▸ How to complete this task:
Starting at the line that holds "(peerHandle pd) handle))" and stopping at the line that holds "Increment i =>", restate the records below word for word, with both of those lines included.

▸ Material shown:
(* ===== verification/PeerSharing.v ===== *)
(** * Peers used from other threads (src/PeerManager.cpp, src/Loop.cpp, src/Peer.cpp)

    Only the thread of the loop changes the table of peers, but every thread may ask it
    questions ([GetCurrentVersionShared], [ExistsShared], [GetSharedPeer], [GetSharedHost]). The
    table is protected by a [std::shared_mutex]: [Alloc] and [Release] hold it exclusively
    around their writes, a question holds it shared; the rest of the closing of a peer, which
    clears the pointer that [GetSharedPeer] copies, runs without the mutex. The model
    interleaves the single writes and reads of the loop and of any number of other threads. It
    shows that no reachable state has a race, and that every answer is that of PeerManager.v on
    the peers as they were at one moment of the question. *)

From S2P Require Import Prelude PeersToFlush PeerManager.

Module PeerSharing.
Import PeerManager.

(** ** The writes of the loop *)

Inductive write :=
| PopFree
| StorePeer (i : Z) (p : option nat)
| PushPeer (d : nat)
| PushVersion
| PushOffset
| SetHandle (d : nat) (handle : PeerHandle)
| SetSharedHandle (d : nat) (handle : PeerHandle)
| PushFree (i : Z)
| Increment (i : Z)
| SkipZero (i : Z)
| RemoveFlush (i : Z).

Definition with_manager (w : World) (m : PeerManager) : World := mkWorld m (wst w) (wrefs w).

Definition with_data (w : World) (d : nat) (pd : PeerData) : World := mkWorld (wm w) (<[d := pd]> (wst w)) (wrefs w).

Definition apply_write (w : World) (x : write) : option World :=
  let m := wm w in
  match x with
  | PopFree => Some (with_manager w (mkPM (perHostOffset m) (peersToFlush m) (peers m) (versions m) (take (length (freeIds m) - 1) (freeIds m)) (pm_loop m)))
  | StorePeer i p =>
      let* ps := vset (peers m) i p in
      Some (with_manager w (mkPM (perHostOffset m) (peersToFlush m) ps (versions m) (freeIds m) (pm_loop m)))
  | PushPeer d => Some (with_manager w (mkPM (perHostOffset m) (peersToFlush m) (peers m ++ [Some d]) (versions m) (freeIds m) (pm_loop m)))
  | PushVersion => Some (with_manager w (mkPM (perHostOffset m) (peersToFlush m) (peers m) (versions m ++ [1]) (freeIds m) (pm_loop m)))
  | PushOffset => Some (with_manager w (mkPM (perHostOffset m ++ [-1]) (peersToFlush m) (peers m) (versions m) (freeIds m) (pm_loop m)))
  | SetHandle d handle =>
      let* pd := wst w !! d in Some (with_data w d (mkData (host pd) handle (sharedPeerHandle pd)))
  | SetSharedHandle d handle =>
      let* pd := wst w !! d in Some (with_data w d (mkData (host pd) (peerHandle pd) handle))
  | PushFree i => Some (with_manager w (mkPM (perHostOffset m) (peersToFlush m) (peers m) (versions m) (freeIds m ++ [i]) (pm_loop m)))
  | Increment i =>
      let* v := vget (versions m) i in
      let* vs := vset (versions m) i (u32 (v + 1)) in
      Some (with_manager w (mkPM (perHostOffset m) (peersToFlush m) (peers m) vs (freeIds m) (pm_loop m)))
  | SkipZero i =>
      let* v := vget (versions m) i in
      if v =? 0 then
        let* vs := vset (versions m) i (u32 (v + 1)) in
        Some (with_manager w (mkPM (perHostOffset m) (peersToFlush m) (peers m) vs (freeIds m) (pm_loop m)))
      else Some w
  | RemoveFlush i =>
      let* fl := PeersToFlush.RemovePeerToFlush (peersToFlush m) i in
      Some (with_manager w (mkPM (perHostOffset m) fl (peers m) (versions m) (freeIds m) (pm_loop m)))
  end.

Fixpoint apply_writes (w : World) (xs : list write) : option World :=
  match xs with
  | [] => Some w
  | x :: xs => let* w := apply_write w x in apply_writes w xs
  end.

(** The writes of [PeerManager::Alloc] behind its [lock_guard], and the handle it returns: those
    that take a slot, and those that store the handle. *)
Definition slot_writes (m : PeerManager) (d : nat) : option (list write * PeerHandle) :=
  if 0 <? zlen (freeIds m) then
    let* i := vget (freeIds m) (zlen (freeIds m) - 1) in
    let* v := vget (versions m) i in
    let* old := vget (peers m) i in
    assert* bool_decide (old = None) in
    Some ([PopFree; StorePeer i (Some d)], mkHandle (mkId i v) (pm_loop m))
  else Some ([PushPeer d; PushVersion; PushOffset], mkHandle (mkId (u32 (zlen (peers m))) 1) (pm_loop m)).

▸ Result of this task:
      let* pd := wst w !! d in Some (with_data w d (mkData (host pd) (peerHandle pd) handle))
  | PushFree i => Some (with_manager w (mkPM (perHostOffset m) (peersToFlush m) (peers m) (versions m) (freeIds m ++ [i]) (pm_loop m)))
  | Increment i =>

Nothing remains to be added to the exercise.